MANILA, Jan. 26, 2017 – Far from being the answer to addressing crime in the country, lowering the age of criminal liability to 9-years old as will not just ineffective but is “anti-poor” as well, said a non-government organization advocating children’s rights and psychosocial support for children.
“It is ‘anti-poor; as majority of children in conflict with the law come from lower income families who have been remiss in teaching children proper social behaviors,” reads a statement issued by the Psychosocial Support and Children’s Rights Resource Center (PST CRRC) that cited DSWD Secretary Judy Taguiwalo’s letter to members of Congress on the said issue.
The group suggested more preventive measures like education and formation for the family.

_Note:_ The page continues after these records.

(* ===== verification/BuildSafe.v ===== *)
(** * Parsing any manifest

    The lexer of Build on bytes of any content: every loop ends, every write
    stays in its block, and an error names a line of the input. *)
From stdpp Require Import strings.
From S2P Require Import Prelude Build.

Module BuildSafe.
Import Store Build.
Local Open Scope metal_scope.

(** ** Where the lexer stands *)

Definition nl (s : list Z) : Z := Z.of_nat (length (filter (fun c => c = 10) s)).

Lemma nl_app a b : nl (a ++ b) = nl a + nl b.
Proof. unfold nl. rewrite filter_app, length_app. lia. Qed.
Lemma nl_cons c s : nl (c :: s) = (if decide (c = 10) then 1 else 0) + nl s.
Proof. unfold nl. rewrite filter_cons. destruct (decide (c = 10)); simpl; lia. Qed.
Lemma nl_nonneg s : 0 <= nl s.
Proof. unfold nl. lia. Qed.

(** [lx'] is further on in the same text as [lx]: the line counts the
    newlines passed. *)
Definition onward (lx lx' : lex) : Prop :=
  (length (p lx') <= length (p lx))%nat /\ line lx <= line lx' /\ line lx' + nl (p lx') = line lx + nl (p lx).
Definition past (lx lx' : lex) : Prop := onward lx lx' /\ (length (p lx') < length (p lx))%nat.

Lemma onward_refl lx : onward lx lx.
Proof. unfold onward. lia. Qed.
Lemma onward_trans a b c : onward a b -> onward b c -> onward a c.
Proof. unfold onward. lia. Qed.
Lemma past_onward a b c : past a b -> onward b c -> past a c.
Proof. unfold past, onward. lia. Qed.
Lemma onward_past a b c : onward a b -> past b c -> past a c.
Proof. unfold past, onward. lia. Qed.

Lemma skip_ws_onward s : forall c l, onward (Lex s l) (skip_ws c s l).
Proof.
  induction s as [|x s IH]; intros c l; cbn [skip_ws]; [apply onward_refl|].
  assert (Hs : forall c' l', l <= l' -> l' + nl s = l + nl (x :: s) -> onward (Lex (x :: s) l) (skip_ws c' s l')).
  { intros c' l' H1 H2. eapply onward_trans; [|apply IH]. unfold onward. simpl in *. lia. }
  rewrite nl_cons in Hs. destruct (c && negb (x =? 10)) eqn:E; [|].
  { apply Hs; [lia|]. breflect. by rewrite decide_False. }
  destruct (Z.eqb_spec x 32), (Z.eqb_spec x 9), (Z.eqb_spec x 13), (Z.eqb_spec x 10), (Z.eqb_spec x 35); subst; cbn [orb];
    try apply onward_refl; (apply Hs; [lia|]); simpl; lia.
Qed.

Lemma lex_skip_ws_onward lx : onward lx (lex_skip_ws lx).
Proof. destruct lx. apply skip_ws_onward. Qed.

Lemma to_eol_spec h s : s = (to_eol h s).1 ++ (to_eol h s).2 /\ nl (to_eol h s).1 = 0.
Proof.
  induction s as [|c s [IH1 IH2]]; simpl; [done|]. destruct ((c =? 10) || (h && (c =? 35))) eqn:E; [done|]. breflect.
  destruct (to_eol h s) as [a r]. simpl in *. rewrite nl_cons, decide_False by done. split; [by f_equal|lia].
Qed.

Lemma key_span_spec s : s = (key_span s).1 ++ (key_span s).2 /\ nl (key_span s).1 = 0.
Proof.
  induction s as [|c s [IH1 IH2]]; simpl; [done|]. destruct (key_end c) eqn:E; [done|]. unfold key_end in E. breflect.
  destruct (key_span s) as [a r]. simpl in *. rewrite nl_cons, decide_False by done. split; [by f_equal|lia].
Qed.

Lemma onward_skip a r l : nl a = 0 -> onward (Lex (a ++ r) l) (Lex r l).
Proof. intros H. unfold onward. simpl. rewrite nl_app, length_app. lia. Qed.

Lemma past_skip a r l : nl a = 0 -> a <> [] -> past (Lex (a ++ r) l) (Lex r l).
Proof. intros H Ha. split; [by apply onward_skip|]. simpl. rewrite length_app. destruct a; [done|simpl; lia]. Qed.

Lemma expect_past lx c lx' : c <> 10 -> expect lx c = Some lx' -> past lx lx'.
Proof.
  unfold expect. destruct lx as [[|d t] l]; simpl; [done|]. intros Hc. destruct (Z.eqb_spec d c); [|done]. intros [= <-]. subst.
  by apply (past_skip [c]); [rewrite nl_cons, decide_False by done|].
Qed.

Lemma tail_past lx c : c <> 10 -> c <> 0 -> lex_peek lx = c -> past lx (Lex (tail (p lx)) (line lx)).
Proof.
  unfold lex_peek. destruct lx as [[|d t] l]; simpl; [by intros _ H <-|]. intros Hc _ ->. by apply (past_skip [c]); [rewrite nl_cons, decide_False by done|].
Qed.

(** [list_ind] that also gives the hypothesis two elements down. *)
Lemma list_ind_two {X} (P : list X -> Prop) : P [] -> (forall c, P [c]) -> (forall c d t, P t -> P (d :: t) -> P (c :: d :: t)) -> forall l, P l.
Proof. intros H0 H1 H2 l. enough (P l /\ forall c, P (c :: l)) by tauto. induction l as [|c l [IH1 IH2]]; [auto|]. split; [auto|]. intros d. auto. Qed.

Lemma scan_string_spec s : forall raw n r, scan_string s = Some (raw, n, r) ->
  s = raw ++ r /\ nl raw = 0 /\ zlen (unescape raw) = n /\ head r = Some 34.
Proof.
  induction s as [|c|c d t IH1 IH2] using list_ind_two; intros raw n r; [done|simpl|].
  { destruct (Z.eqb_spec c 34); [intros [= <- <- <-]; by subst|by destruct (c =? 10)]. }
  change (scan_string (c :: d :: t)) with (if c =? 34 then Some ([], 0, c :: d :: t) else if c =? 10 then None else
    if (c =? 92) && escapes d then '(raw, n, r) ← scan_string t; Some (c :: d :: raw, n + 1, r) else '(raw, n, r) ← scan_string (d :: t); Some (c :: raw, n + 1, r)).
  destruct (Z.eqb_spec c 34); [intros [= <- <- <-]; by subst|]. destruct (Z.eqb_spec c 10); [done|]. destruct ((c =? 92) && escapes d) eqn:E.
  - intros H. apply bind_Some in H as ([[raw' n'] r'] & Es & [= <- <- <-]). destruct (IH1 _ _ _ Es) as (-> & Hn & Hl & Hh).
    rewrite !nl_cons, decide_False by done. breflect. assert (d <> 10) by (intros ->; done). rewrite decide_False by done.
    split_and!; [done|lia| |done]. cbn [unescape]. subst c. change (92 =? 92) with true. match goal with K : escapes d = true |- _ => rewrite K end. simpl. lia.
  - intros H. apply bind_Some in H as ([[raw' n'] r'] & Es & [= <- <- <-]). destruct (IH2 _ _ _ Es) as (Ea & Hn & Hl & Hh).
    rewrite nl_cons, decide_False by done. split_and!; [by rewrite Ea|lia| |done].
    destruct raw' as [|d' raw']; [simpl in *; lia|]. simpl in Ea. injection Ea as <- _.
    assert (unescape (c :: d :: raw') = c :: unescape (d :: raw')) as ->; [|cbn [length]; lia].
    change (unescape (c :: d :: raw')) with (if (c =? 92) && escapes d then d :: unescape raw' else c :: unescape (d :: raw')). by rewrite E.
Qed.

Lemma trim_spec s : exists w, s = trim s ++ w.
Proof.
  induction s as [|c s [w IH]]; [by exists []|]. cbn [trim]. destruct (trim s) as [|x u]; [|exists w; simpl; by f_equal].
  destruct (_ || _); [by exists (c :: s)|by exists s].
Qed.

(** ** Memory *)

Section arena.
Context {A : Type} `{AR : !Arena A, AL : !ArenaLaws A}.
Implicit Types (a : A).

Lemma cstr_app_nul s : cstr (s ++ [0]) = cstr s.
Proof. induction s as [|c s IH]; [done|]. cbn [app cstr]. by rewrite IH. Qed.

Lemma dup_str_ok src n a : zlen src = n -> wp (dup_str src n) (fun r _ => r = None \/ r = Some (cstr src)) a.
Proof.
  intros Hn. unfold dup_str. wstep. unfold alloc, wp at 1. destruct (mem_alloc (n + 1) a) as [a' r] eqn:E. destruct r as [d|]; [|wstep; by left].
  apply alloc_size in E; [|lia]. wstep. eapply wp_chk.
  - rewrite blit_is_Some; [|lia|rewrite length_app; simpl; lia]. rewrite drop_ge by (rewrite length_app; simpl; lia). by rewrite app_nil_r.
  - wstep. right. change (take (Z.to_nat 0) d) with (@nil Z). rewrite app_nil_l. by rewrite cstr_app_nul.
Qed.

Lemma parse_string_ok lx a : wp (parse_string lx) (fun r _ => r.1 <> None -> past lx r.2) a.
Proof.
  unfold parse_string. destruct (scan_string (p lx)) as [[[raw n] r]|] eqn:E; [|by wstep].
  destruct (scan_string_spec _ _ _ _ E) as (Ep & Hn & Hl & Hh). wstep. eapply wp_mono; [by apply dup_str_ok|]. intros out a1 _. wstep. intros _.
  destruct r as [|q r]; [done|]. injection Hh as ->. destruct lx as [s l]. simpl in *. subst s. change (34 :: r) with ([34] ++ r). rewrite (assoc_L (++)).
  apply past_skip; [rewrite nl_app, Hn; by rewrite nl_cons, decide_False by done|by destruct raw].
Qed.

Lemma parse_key_ok lx a : wp (parse_key lx) (fun r _ => r.1 <> None -> past lx r.2) a.
Proof.
  unfold parse_key. destruct (key_span (p lx)) as [k r] eqn:E. destruct (key_span_spec (p lx)) as [Ep Hn]. rewrite E in Ep, Hn. simpl in *.
  case_bool_decide; [by wstep|]. wstep. eapply wp_mono; [by apply dup_str_ok|]. intros out a1 _. wstep. intros _. destruct lx as [s l]. simpl in *. subst s. by apply past_skip.
Qed.

(** An array has room for what it holds, and holds fewer strings than the
    bytes read. *)
Definition strings_ok (T : Z) (lx : lex) (s : strings) : Prop :=
  zlen (items s) <= cap s <= 8 + 2 * zlen (items s) /\ zlen (items s) + zlen (p lx) <= T.

Lemma strings_ok_onward T lx lx' s : onward lx lx' -> strings_ok T lx s -> strings_ok T lx' s.
Proof. intros (? & _) [? ?]. split; [done|lia]. Qed.

Lemma strings_push_ok T lx lx' s v a : T < 2147483648 -> strings_ok T lx s -> past lx lx' ->
  wp (strings_push s v) (fun s' _ => strings_ok T lx' s') a.
Proof.
  intros HT [Hc Hn] [(? & _) Hp]. unfold strings_push. wstep; [wstep; split; [done|lia]|].
  destruct (Z.eqb_spec (zlen (items s)) (cap s)) as [E|E].
  - set (ncap := if cap s =? 0 then 8 else u32 (cap s * 2)). assert (Hncap : zlen (items s) < ncap <= 8 + 2 * zlen (items s)).
    { unfold ncap. destruct (Z.eqb_spec (cap s) 0); [lia|]. rewrite u32_small by lia. lia. }
    cbv zeta. wstep. unfold alloc, wp at 1. destruct (mem_alloc (ncap * 8) a) as [a' [b|]]; [|wstep; split; [done|simpl; lia]].
    rewrite (proj2 (Z.ltb_lt _ _)) by lia. wstep. unfold strings_ok. cbn [items cap]. rewrite length_app. simpl. lia.
  - wstep. unfold strings_ok. cbn [items cap]. rewrite length_app. simpl. lia.
Qed.

(** ** The parser *)

Definition unit_fits (u : pm_metal_build_unit) : Prop := zlen (fqn u) < STR_MAX /\ zlen (impl u) < IMPL_MAX /\ zlen (version u) < STR_MAX.

Definition parse_ok (T : Z) (lx : lex) (st : parse) : Prop :=
  unit_fits (pu st) /\ strings_ok T lx (srcs st) /\ strings_ok T lx (incs st) /\ strings_ok T lx (defs st) /\ strings_ok T lx (deps st).

Lemma parse_ok_onward T lx lx' st : onward lx lx' -> parse_ok T lx st -> parse_ok T lx' st.
Proof. intros H (? & ? & ? & ? & ?). split_and!; try done; by eapply strings_ok_onward. Qed.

Parenting skills, education
“Chasing after the adult criminals who use children for their nefarious end, equipping parents from poorer communities with parenting skills, and keeping children in school will be better deterrents for children’s criminal behavior,” it added.
PST CRRC was quick to address the misconception that in the long run, incarceration somehow cures bad behavior.
According to the group, studies show that “jail time does not prevent criminal acts.”
The harsh life behind bars, said PST CRRC, destroys what little chance minors have renewal and rehabilitation and instead instills in them even more a sense of lawlessness and predisposition to violence.
It added: “Studies have repeatedly shown that children who are incarcerated in jails are not reformed. Instead, they become predisposed to criminal behavior because of the abuses they experience and their exposure to hardened criminals. So instead of reforming them and helping them to become productive citizens later on, jail time becomes a punitive experience that condemns them to a life of crime.”
Citing a better understanding of Republic Act 9344 or the Juvenile Justice and Welfare Act, PST CRRC also quelled notions that minors who commit crimes go scot-free.
“People and media in general, have misinterpreted this (law) as letting children off the hook for their criminal acts. Far from the truth, what the law actually says is that children will be still be held responsible, but because of their age and developmental stage, they will not have to go to jail. Instead, they will be made to go through counseling or rehabilitation in a facility for children, depending on the gravity of their criminal act,” reads the statement.
The group said this is necessary to give the children the opportunity to “reform themselves, with rehabilitation and reintegration into society as the overarching goals.”
Together with the Church and other interest groups, PST CRRC urged lawmakers to rethink the pending bill on lowering the age of criminal responsibility from 15-years old.
“We urge Philippine Congress to stop its plans of lowering the age of criminal responsibility. Instead, we urge Congress and the Philippine government to support alternative and more effective efforts in preventing children from committing crimes,” it stressed. (Nirva’ana Ella Delacruz /CBCPNews)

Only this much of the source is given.